Consistent with this observation is the desire of DVD to have it both ways. On one hand family relationships disappear in the eschaton, while on the other hand DVD still insists that in the eschaton we will still think in familial categories. DVD offers, “There will be only one family in heaven, made up of millions of brothers and sisters—with Jesus as our husband (Eph. 5:25-32) and brother (Heb. 2:11-12).” But if family is only temporal, per DVD, then how is it that we will still be able to think in temporal categories in the eternal realm? Words like “Brothers” and “sisters,” and “husbands” don’t retain any meaning unless their originating referent point remains operative. In a eschaton where familial categories no longer exists thinking of someone as a “Husband” or a “Brother” is the same thinking of them as a “dxils” or a “mizeek.”
When DVD says, “Every Christian will enter heaven single” I hear more of John Locke then I do St. John. How very Libertarian of him. Now, let no one mistake me to be saying that our salvation is not by Grace alone. Instead let me be heard to be saying that such a anarchistic atomization and individualization of heaven as offered here by DVD could only happen to someone who has both been stripped of their Reformed covenantal sensibilities and has bellied up to the bar for too many Boilermakers at St. Locke’s bar and grill. Scripture teaches we are gathered to Christ because the promise was to the Fathers and to their children (that embarrassing family language again) and as many as the Lord God called. Gathered by households on Earth there is no reason to think the idea of household disappears when entering the eschatological household of God.
It is not often when one can read a piece by a Reformed Doctor of the Church that is both too Romish, too Libertarian and too Gnostic all at the same time but DVD has accomplished just that.
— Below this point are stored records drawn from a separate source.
Lemma runs_take_steps s s' :
  consistent s → workflow_runs s s' → steps (view_of s) (view_of s') ∧ consistent s'.
Proof.
  intros Hs Hrun. induction Hrun as [s|s s' op Hrun IH|s s1 s2 Hrun IH Hc Hq _ _].
  - split; [constructor|done].
  - destruct (IH Hs) as [Hst Hc]. destruct (operate_takes_step op s' Hc) as [Hone Hc'].
    split; [|done]. eapply steps_trans; [exact Hst|]. econstructor; [exact Hone|constructor].
  - destruct (IH Hs) as [Hst _]. split; [|done]. by rewrite (view_same _ _ Hq).
Qed.

(** ** Failures *)
Definition leaves_db_on_error {A} (m : M Core A) : Prop :=
  ∀ s e s', m s = (Err e, s') → Core.db s' = Core.db s.

Lemma done_leaves_db {A} (m : M Core A) : leaves_db_on_error m → leaves_db_on_error (done_with m).
Proof. intros Hm s e s' [Hrun|(? & ? & _ & [=])]%bind_err. by eapply Hm. Qed.
Lemma reading_leaves_db {A} (m : M Core A) : preserves (same Core.db) m → leaves_db_on_error m.
Proof. intros Hm s e s' Hrun. by apply (preserves_run (same Core.db)) in Hrun. Qed.
Lemma after_leaves_db {A B} (m : M Core A) (k : A → M Core B) :
  preserves (same Core.db) m → (∀ a, leaves_db_on_error (k a)) → leaves_db_on_error (m ≫= k).
Proof.
  intros Hm Hk s e s' [Hrun|(a & s1 & Hrun & Hend)]%bind_err;
    apply (preserves_run (same Core.db)) in Hrun; try done.
  apply Hk in Hend. unfold same in Hrun. congruence.
Qed.
Lemma transaction_leaves_db {A} (m : M Core A) : leaves_db_on_error (transaction m).
Proof. intros s e s'. apply transaction_err_db. Qed.

Lemma operate_leaves_db op : commits_first op = false → leaves_db_on_error (operate op).
Proof.
  destruct op; cbn; intros Hno; try done; apply done_leaves_db;
    try apply transaction_leaves_db; try (by apply reading_leaves_db, read_session_db).
  - apply after_leaves_db; [by preserve|]. intros []. cbv zeta.
    intros s e s'. by apply (discarding_err_db held).
  - apply after_leaves_db; [by preserve|]. intros []. cbv zeta.
    intros s e s'. by apply (discarding_err_db held).
  - apply reading_leaves_db, get_content_db.
  - apply after_leaves_db; [by preserve|]. intros now. apply after_leaves_db; [by preserve|].
    intros []. apply transaction_leaves_db.
  - apply reading_leaves_db, signing_document_db.
  - apply after_leaves_db; [by preserve|]. intros []. cbv zeta.
    intros s e s'. by apply (discarding_err_db held).
  - apply reading_leaves_db, signed_document_db.
  - apply reading_leaves_db, signing_signed_db.
Qed.
End calls_facts.

(** ** Projections an operation leaves alone *)
Section projections.
Context {T : Type} (f : Core → T).

(** A projection that flushing and rolling back respect. *)
Class SessionProjection : Prop := {
  flush_projection s s' : flush_session s = Some s' → f s' = f s;
  rollback_projection s s' : f s' = f s → f (rollback_session s s') = f s
}.
Context `{!SessionProjection}.

Lemma transaction_same {A} (m : M Core A) :
  preserves (same f) m → preserves (same f) (transaction m).
Proof.
  intros Hm s. pose proof (Hm s) as Hk. unfold transaction, same in *.
  destruct (m s) as [[a|e] s1]; cbn in *; [|by apply rollback_projection].
  destruct (flush_session s1) as [s2|] eqn:Ef; cbn; [|by apply rollback_projection].
  by rewrite (flush_projection _ _ Ef).
Qed.
Lemma reading_same {A} (m : M Core A) :
  preserves (same f) m → preserves (same f) (read_session m).
Proof.
  intros Hm s. pose proof (Hm s) as Hk. unfold read_session.
  destruct (m s) as [r s1]. by apply rollback_projection.
Qed.
End projections.

#[export] Instance objects_projection : SessionProjection Core.objects.
Proof. split; [|done]. by intros s s' [_ ->]%flush_core. Qed.

(** Through the definitions of the operations. *)
Ltac operation_head m :=
  lazymatch m with ?f _ => operation_head f | _ => m end.
Ltac through_operation :=
  repeat first
    [ solve [eauto 2 with preserve typeclass_instances]
    | match goal with
      | |- preserves _ (transaction _) => apply transaction_same; [apply _|]
      | |- preserves _ (read_session _) => apply reading_same; [apply _|]
      | |- preserves _ (mapM _ _) => apply preserves_mapM; [apply _|intros ?]
      end
    | preserve_step
    | apply preserves_modify; intros ?; reflexivity
    | match goal with |- preserves _ ?m => let f := operation_head m in unfold f end ].

(** ** What is stored stays stored *)
Section stored.
Context `{Env} `{WorkflowEnv} `{DocumentStorage} `{PdfLibrary} (held : Core → string → option string)
  `{!DocumentStorageLaws held}.
Implicit Types s : Core.

Definition keeps_stored : relation Core := λ s s', ∀ k c, held s k = Some c → held s' k = Some c.
#[local] Instance keeps_stored_preorder : PreOrder keeps_stored.
Proof. split; [by intros s k c|]. intros s1 s2 s3 H12 H23 k c Hk. by apply H23, H12. Qed.

Lemma objects_keep s s' : Core.objects s' = Core.objects s → keeps_stored s s'.
Proof. intros E k c <-. by apply held_outside. Qed.
Lemma quiet_keeps {A} (m : M Core A) : preserves (same Core.objects) m → preserves keeps_stored m.
Proof. intros Hm s. apply objects_keep, Hm. Qed.
Lemma transaction_keeps {A} (m : M Core A) :
  preserves keeps_stored m → preserves keeps_stored (transaction m).
Proof.
  intros Hm s. pose proof (Hm s) as Hk. unfold transaction.
  destruct (m s) as [[a|e] s1]; cbn in *.
  - destruct (flush_session s1) as [s2|] eqn:Ef; cbn.
    + apply flush_core in Ef as [_ ->]. etrans; [exact Hk|]. by apply objects_keep.
    + etrans; [exact Hk|]. by apply objects_keep.
  - etrans; [exact Hk|]. by apply objects_keep.
Qed.
Lemma reading_keeps {A} (m : M Core A) :
  preserves keeps_stored m → preserves keeps_stored (read_session m).
Proof.
  intros Hm s. pose proof (Hm s) as Hk. unfold read_session. destruct (m s) as [r s1]; cbn in *.
  etrans; [exact Hk|]. by apply objects_keep.
Qed.
Lemma put_keeps c f h sc : preserves keeps_stored (put c f h sc).
Proof.
  intros s. destruct (put c f h sc s) as [[[key n]|e] s'] eqn:Hput; intros k x Hk; cbn.
  - apply put_stores in Hput as (Hfree & _ & _ & Hothers). rewrite Hothers; [done|congruence].
  - by rewrite (put_fails _ _ _ _ _ _ _ Hput).
Qed.
Lemma get_keeps k : preserves keeps_stored (get_object k).
Proof.
  intros s. destruct (get_object k s) as [r s'] eqn:Hget; intros k' x Hk; cbn.
  by rewrite (get_held _ _ _ _ Hget).
Qed.

(** Preparing an upload: the key it stores under was free. *)
Definition same_held : relation Core := λ s s', ∀ k, held s' k = held s k.
#[local] Instance same_held_preorder : PreOrder same_held.
Proof. split; [by intros s k|]. intros s1 s2 s3 H12 H23 k. by rewrite H23. Qed.
Lemma objects_same_held {A} (m : M Core A) :
  preserves (same Core.objects) m → preserves same_held m.
Proof. intros Hm s k. apply held_outside, Hm. Qed.

Definition finds_free {P} (prepare : M Core (P * string)) : Prop :=
  ∀ s p key s1, prepare s = (Ok (p, key), s1) → held s key = None.
Lemma put_finds_free {P} c f h sc (g : string * Z → P) :
  finds_free (stored ← put c f h sc; mret (g stored, stored.1)).
Proof.
  intros s p key s1 ([k n] & s2 & Hput & Hret)%bind_ok. apply ret_ok in Hret as [[= _ ->] _].
  by apply put_stores in Hput as [? _].
Qed.
Lemma after_finds_free {A P} (m : M Core A) (k : A → M Core (P * string)) :
  preserves same_held m → (∀ a, finds_free (k a)) → finds_free (m ≫= k).
Proof.
  intros Hm Hk s p key s1 (a & s2 & Hrun & Hend)%bind_ok.
  apply (preserves_run same_held) in Hrun; [|done]. rewrite <- Hrun. by eapply Hk.
Qed.

Lemma discarding_keeps {P A} (prepare : M Core (P * string)) (finish : P → string → M Core A) :
  finds_free prepare → preserves keeps_stored prepare →
  (∀ p key, preserves keeps_stored (finish p key)) →
  preserves keeps_stored (discarding_on_failure prepare finish).
Proof.
  intros Hfree Hp Hfin s. specialize (Hp s). unfold discarding_on_failure.
  destruct (prepare s) as [[[p key]|e] s1] eqn:E; cbn in *.
  2:{ etrans; [exact Hp|]. by apply objects_keep. }
  assert (Ht : keeps_stored s (transaction (λ _, finish p key s1) s).2).
  { etrans; [exact Hp|]. pose proof (transaction_keeps _ (Hfin p key) s1) as Hk.
    unfold transaction in *. destruct (finish p key s1) as [[a|e] s2]; cbn in *.
    - destruct (flush_session s2); [done|]. etrans; [exact Hk|]. by apply objects_keep.
    - etrans; [exact Hk|]. by apply objects_keep. }
  destruct (transaction _ s) as [[a|e] s2]; cbn in *; [done|].
  destruct (nonempty key); cbn; [|done]. unfold mbind, M_bind.
  destruct (discard_uncommitted key s2) as [r s3] eqn:Ed.
  assert (Hk3 : keeps_stored s s3).
  { intros k c Hk. rewrite (discard_only _ _ _ _ Ed).
    - by apply Ht.
    - intros ->. rewrite (Hfree _ _ _ _ E) in Hk. discriminate. }
  by destruct r.
Qed.

Lemma create_document_keeps p c : preserves keeps_stored (create_document p c).
Proof.
  unfold create_document. apply preserves_bind; [apply _|by preserve|intros _]. cbv zeta.
  apply discarding_keeps.
  - repeat (apply after_finds_free; [solve [apply objects_same_held; through_operation]|intros ?]).
    apply put_finds_free.
  - preserve; try apply put_keeps; apply quiet_keeps; through_operation.
  - intros [t n] key. apply quiet_keeps. through_operation.
Qed.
Of course all of this is primarily driven by DVD’s
1.) R2K theology that commands that families cannot and must not be considered “Christian.”
2.) R2K theology which insists that the “Kingdom of God” is limited and defined only in the context of the Institutional Church.
3.) R2K hard dualism that sees little or no continuity between this life and the life to come.
4.) Embrace of Lockean social theory as extended to defining the eschaton where atomized individuals only exist
Much much more could be said in refuting DVD’s article. I think I could easily squeeze three more essays in refuting the details of his meanderings but enough has been said in order to point out the errors in this R2K version of Christianity. In the end, if we fail to emphasize the Biblical model of the Family, given the times we are living in it will not only be the Christian family that goes into a long dark age but it will be the Christian Church also that continues in its already long established dark age residency.